Parallel Streams: ForkJoinPool, Spliterators, and When NOT to Parallelize

Part 8 of 16

May 04, 2026 Abhay 7 min read

Parallel Streams: ForkJoinPool, Spliterators, and When NOT to Parallelize

How Parallel Streams Work

Parallel streams are one of Java 8’s most misused features. It is tempting to add .parallel() to any slow stream pipeline, but the performance characteristics are counterintuitive: parallel can make things slower for small data, and adding blocking I/O inside a parallel stream can stall the entire JVM. This article explains the mechanics, the cases where parallel genuinely helps, and the patterns to avoid.

A parallel stream splits its source into sub-sequences, processes each sub-sequence on a separate thread, and merges the results. The mechanism is ForkJoin — specifically ForkJoinPool.commonPool(), a shared thread pool managed by the JVM.

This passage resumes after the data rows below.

(** Where the second list does not continue the first (its head is not
    the successor of the first list's last element), the text of the
    concatenation is the two texts joined by a comma. *)
Theorem range_str_app (l1 l2 : list Z) :
  l1 <> [] -> l2 <> [] ->
  hd 0 l2 <> last l1 0 + 1 ->
  range_str (l1 ++ l2) = range_str l1 ++ "," ++ range_str l2.
Proof.
  intros N1 N2 G.
  destruct l1 as [|i l1]; [contradiction|].
  destruct l2 as [|j l2]; [contradiction|].
  cbn [hd] in G.
  unfold range_str. cbn [app].
  change (i :: (l1 ++ j :: l2)%list) with ((i :: l1) ++ j :: l2)%list.
  rewrite range_str_loop_app.
  destruct (range_str_loop_last l1 None EmptyString i) as (a & s1 & E1).
  rewrite E1. cbn [range_str_loop].
  destruct (Z.eqb_spec j (last (i :: l1) 0 + 1)) as [E|_]; [contradiction|].
  destruct (range_str_loop_last l2 None EmptyString j) as (a2 & s2 & E2).
  cbn [range_str_loop] in E2.
  replace (s1 ++ fmt_run (a, last (i :: l1) 0) ++ ",")
    with ((s1 ++ fmt_run (a, last (i :: l1) 0) ++ ",") ++ EmptyString)
    by apply append_nil_r.
  rewrite range_str_loop_prefix, E2.
  now rewrite !append_assoc.
Qed.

// Sequential — processes on the calling thread
List<String> seq = names.stream()
    .map(String::toUpperCase)
    .collect(Collectors.toList());

// Parallel — splits work across ForkJoinPool.commonPool()
List<String> par = names.parallelStream()
    .map(String::toUpperCase)
    .collect(Collectors.toList());

// Convert existing stream to parallel
List<String> par2 = names.stream()
    .parallel()           // switch to parallel
    .map(String::toUpperCase)
    .collect(Collectors.toList());

A single call to .parallel() or .sequential() anywhere in a pipeline applies to the entire pipeline.

ForkJoinPool.commonPool

The common pool is shared across the entire JVM process. Its thread count defaults to Runtime.getRuntime().availableProcessors() - 1 (leaving one CPU for the main thread).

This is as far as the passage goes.